Baby: My breastfeeding story


When I was pregnant I was often asked if I was going to breastfeed and my response was always - if I can. It was the part of having a baby that I felt most unprepared for and something I don't think you can read too much about as every experience (and body) is so different. I exclusively breastfed Florence until she was 15 months so thought I would share our story. Sorry it's so long - there's a lot more to breastfeeding than you could imagine! 

When Florence was born we put her on to my left boob straight away and you could see her trying to latch but she couldn't do it. We had a little break and then tried her on my right side and with that boob she latched straight away - good old right boob. The feeling when she started feeding was just amazing, I felt so relieved and hopeful that I would be able to do it. We spent the next two days in hospital for a couple of reasons - one being that the midwives were keen for me to be confident in feeding from both sides. There was no pressure for me to go home and although I wanted to get back to my home comforts, I am so glad I stayed and had that initial support.

Feeding from my right side seemed to be OK once I'd got her in the correct position etc, but we did struggle with the left side! The midwives helped me try different positions but I definitely found the standard cradle hold the most comfortable. I was desperate for her to feed from the left hand side as had visions of me forever feeding from one side and having lopsided boobs! We had a comedy moment when Chris and my Mum were both trying to help her to latch on - a situation I never thought I would be in, but it worked and we all cheered as she fed from my left boob and we rushed to get a midwife to see.

Breastfeeding in the early days is intense. Each feed (of which there were many...so many!) I would have to get set up with a cushion behind my back, have a big bottle of water to hand, my phone and Chris would have to pass her to me in the right position to help her latch. Sometimes it would take a few tries and it was the real learning of a skill for all of us. It's amazing how different it is once they get bigger and it becomes more established, as they obviously become bigger, stronger and know exactly what they're doing - she would latch herself on in seconds. Chris was basically my waiter in those early days and was amazing - he took care of everything so I could focus on feeding and even though the feeds were long (some were an hour) it was nice to just sit on the sofa watching TV or messaging friends on my phone. Can't say the same for the night feeds when you're exhausted and have to try to stay awake whilst they cluster feed.

The worst part for me by far was the sore nipples. I used to hear that if they were sore there was something wrong with the latch but surely your nipples need to toughen up a bit first! The initial soreness as she latched on was not pleasant - I would grit my teeth and fists to get through the first few moments. My left nipple became cracked and bled too. Luckily I have lots of friends who have babies and they reassured me that it would stop being painful and if I could persevere through the first few weeks it would become so much easier. And they were totally right! I found piling on the lansinoh and using the Multi-Mam compresses and the Medela hydrogel pads a godsend (wish I'd discovered these earlier) and really helped to heal them. 

Once we'd got through the initial soreness, I found myself loving breastfeeding - more than I thought I would. It was so easy and convenient, especially as my confidence at feeding in public increased. It was pretty smooth sailing although I did have quite a few blocked milk ducts which are really not fun - I found lots of massage, feeding and expressing, and an electric toothbrush on the lump always helped to dislodge it. 

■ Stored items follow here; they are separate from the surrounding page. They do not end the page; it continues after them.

(** * A model of the chunk-loading runtime of [prettywebsite.js]

    The source file is a bootstrap closure holding four tables
    ([modules], [installedModules], [installedChunks], [chunkStatus]),
    a queue ([chunkQueue]) and four functions: [__webpack_require__],
    [loadChunk], [checkDeferredModules] and the replacement of
    [jsonpArray.push].  This development embeds those functions as
    state-passing Rocq functions and proves properties of them.

    Conventions of the embedding.
    - Property keys.  Module and chunk ids are the numeric ids a build
      emits (the source uses [77]) or [undefined] (what [chunkData[2]]
      is when a delivery names no entry module); the tables are finite
      maps over these keys.  A name that the tables inherit from
      [Object.prototype] is not a key of the maps: a request for such a
      name is modelled apart, by [require_any].
    - Objects live in a heap indexed by allocation order, so "the same
      reference" is equality of addresses.
    - Module factories are not part of the source file: they arrive in
      deliveries.  A factory is a program of a small command language
      (write an export, replace [module.exports], require a module,
      throw), which is what a factory can do to the runtime through its
      three arguments.  A factory that reaches into the tables through
      the aliases of lines 88-90 ([__webpack_require__.c], [.m], [.e])
      is outside the model.
    - Functions that may call factories take a [fuel] argument bounding
      the nesting depth of requires (and the number of loop iterations);
      [OutOfFuel] is the absence of a result. *)

From Stdlib Require Import ZArith NArith String DecimalString DecimalPos DecimalN Lia.
From stdpp Require Import gmap strings list fin_maps.

(** ** Data model *)

(** A property key used as a module id or a chunk id. *)
Inductive key := KNum (n : N) | KUndefined.

Global Instance key_eq_dec : EqDecision key.
Proof. solve_decision. Defined.

Definition key_to_option (k : key) : option N :=
  match k with KNum n => Some n | KUndefined => None end.

Definition key_of_option (o : option N) : key :=
  match o with Some n => KNum n | None => KUndefined end.

Global Instance key_countable : Countable key.
Proof.
  refine (inj_countable' key_to_option key_of_option _).
  intros k. destruct k; reflexivity.
Defined.

(** ['' + k]: how JavaScript prints a key inside a string concatenation. *)
Definition key_to_string (k : key) : string :=
  match k with
  | KNum n => NilZero.string_of_uint (N.to_uint n)
  | KUndefined => "undefined"
  end.

(** JavaScript values that the runtime stores or returns. *)
Inductive val :=
| VUndef
| VNum (z : Z)
| VStr (s : string)
| VObj (a : nat).
Definition add_remaining (it : tree_iter) (n : nat) : tree_iter :=
  {| it_tree := it_tree it; next_entry := next_entry it;
     remaining_entry_count := remaining_entry_count it + n;
     modified := modified it |}.

(** [manifest_tree_init]. *)
Definition manifest_tree_init (r : tree_entry) : manifest_tree :=
  {| root := r; stack := []; prefix_len := 0;
     iter := tree_start_iter (te_tree r) |}.

(** [manifest_tree_enter_dir(tree, e)], for the entry [e] that
    [tree_next_entry] just returned. *)
Definition manifest_tree_enter_dir (st : Core.state) (t : manifest_tree)
  (e : tree_entry) : result manifest_tree :=
  if negb (S_ISDIR (te_mode e)) then Undefined
  else
    let* es := loaded st e in
    Ok {| root := root t; stack := iter t :: stack t;
          prefix_len := prefix_len t + length (te_name e);
          iter := tree_start_iter (Some es) |}.

(** [manifest_tree_leave_dir]: the return value, and the tree. At the
    root the entries go back to [root]; in a directory they go back to
    its entry in the parent, with the marks of a change. *)
Definition manifest_tree_leave_dir (t : manifest_tree)
  : result (bool * manifest_tree) :=
  match stack t with
  | [] =>
    let r := set_tree (root t) (it_tree (iter t)) in
    let r := if modified (iter t) then set_oid r 0%N else r in
    Ok (false, {| root := r; stack := []; prefix_len := prefix_len t;
                  iter := iter t |})
  | parent :: stack' =>
    let it := iter t in
    if negb (next_entry it =? entry_count it)%nat then Undefined
    else
      match tree_current_entry parent with
      | None => Undefined
      | Some e =>
        let e := set_tree e (it_tree it) in
        let e := if modified it then
                   let e := set_oid e 0%N in
                   if (remaining_entry_count it =? 0)%nat
                   then set_mode e 0%N else e
                 else e in
        let parent := set_current_entry parent e in
        let parent := if modified it then set_modified parent else parent in
        let parent := if (remaining_entry_count it =? 0)%nat then parent
                      else add_remaining parent 1 in
        Ok (true, {| root := root t; stack := stack';
                     prefix_len := prefix_len t - length (te_name e);
                     iter := parent |})
      end
  end.

(** The manifest line of a file entry under a prefix of [prefix_len]
    bytes: path with its NUL, 40 digits, the attribute, the newline. *)
Definition line_length (prefix_len : nat) (e : tree_entry) : nat :=
  prefix_len + length (te_name e) + 40
  + (if N.eqb (N.land (te_mode e) 511) 420 then 0 else 1) + 1.

(** [manifest_tree_advance(tree, length, delete)], with the step budget
    [fuel] of the model. *)
Fixpoint manifest_tree_advance (fuel : nat) (st : Core.state)
  (t : manifest_tree) (len : nat) (delete : bool)
  : result (bool * manifest_tree) :=
  if (len =? 0)%nat then Ok (true, t)
  else
    match fuel with
    | O => OutOfFuel
    | S fuel =>
      match tree_next_entry (iter t) with
      | None =>
        let* (went_up, t) := manifest_tree_leave_dir t in
        if went_up then manifest_tree_advance fuel st t len delete
        else Ok (false, t)
      | Some (e, it) =>
        let t := {| root := root t; stack := stack t;
                    prefix_len := prefix_len t; iter := it |} in
        if S_ISDIR (te_mode e) then
          let* t := manifest_tree_enter_dir st t e in
          manifest_tree_advance fuel st t len delete
        else
          let line_len := line_length (prefix_len t) e in
          if (len <? line_len)%nat then Ok (false, t)
          else
            let it :=
              if delete then
                set_modified
                  (set_current_entry it
                     (set_oid (set_mode e 0%N) 0%N))
              else add_remaining it 1 in
            manifest_tree_advance fuel st
              {| root := root t; stack := stack t;
                 prefix_len := prefix_len t; iter := it |}
              (len - line_len) delete
      end
    end.

(** [manifest_tree_finish]: the rest of every open directory counts as
    remaining, and every directory is left; the root comes back. *)
Fixpoint manifest_tree_finish (fuel : nat) (t : manifest_tree)
  : result tree_entry :=
  let it := iter t in
  let it := match it_tree it with
            | Some es =>
              {| it_tree := it_tree it; next_entry := length es;
                 remaining_entry_count :=
                   remaining_entry_count it + (length es - next_entry it);
                 modified := modified it |}
            | None => it
            end in
  let* (went_up, t) :=
    manifest_tree_leave_dir
      {| root := root t; stack := stack t; prefix_len := prefix_len t;
         iter := it |} in
  if went_up then
    match fuel with
    | O => OutOfFuel
    | S fuel => manifest_tree_finish fuel t
    end
  else Ok (root t).

(** *** Both strategies: reload, additions, commit *)

(** [parse_from_existing]: the tree a branch's commit names. *)
Definition parse_from_existing (st : Core.state) (b : branch) : result branch :=
  if is_null_oid (b_oid b) then
    Ok {| b_oid := b_oid b; branch_tree := set_oid (branch_tree b) 0%N |}
  else
    match Core.objects st !! b_oid b with
    | Some {| Core.obj_type := Core.OBJ_COMMIT; Core.obj_data := buf |} =>
      if (length buf <? 46)%nat then Die "Not a valid commit"
      else
        match Core.strip_prefix (lit "tree ") buf with
        | Some rest =>
          match get_sha1_hex rest with
          | Some o =>
            Ok {| b_oid := b_oid b; branch_tree := set_oid (branch_tree b) o |}
          | None => Die "The commit is corrupt"
          end
        | None => Die "The commit is corrupt"
        end
    | _ => Die "Not a valid commit"
    end.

Another thing I wanted to mention was getting Florence to take a bottle of expressed milk as this only happened when she was around 5 months. We tried her with the Medela Calma bottles, and Tommy Tippee in the early weeks and she would initially take it and then refuse -it was pretty heartbreaking seeing Chris trying to feed her and her screaming. The turning point for us was trying the amazing Mam bottles and making sure the milk was really warm. It gave me a new found freedom.

As we started weaning, her feeds naturally dropped down and by a year we were only on two a day in the morning and night. I always thought I'd stop at a year but I felt so emotional about stopping and I also liked how her morning feed gave me more time to snooze in bed! She was still really enjoying her feeds and it didn't feel quite right to stop. By 15 months she was down to just the morning feed and was hardly taking anything so when we stopped it felt completely right and I didn't feel emotional at all, which was a nice surprise! I loved our breastfeeding journey and feel very lucky that we were able to do it for so long.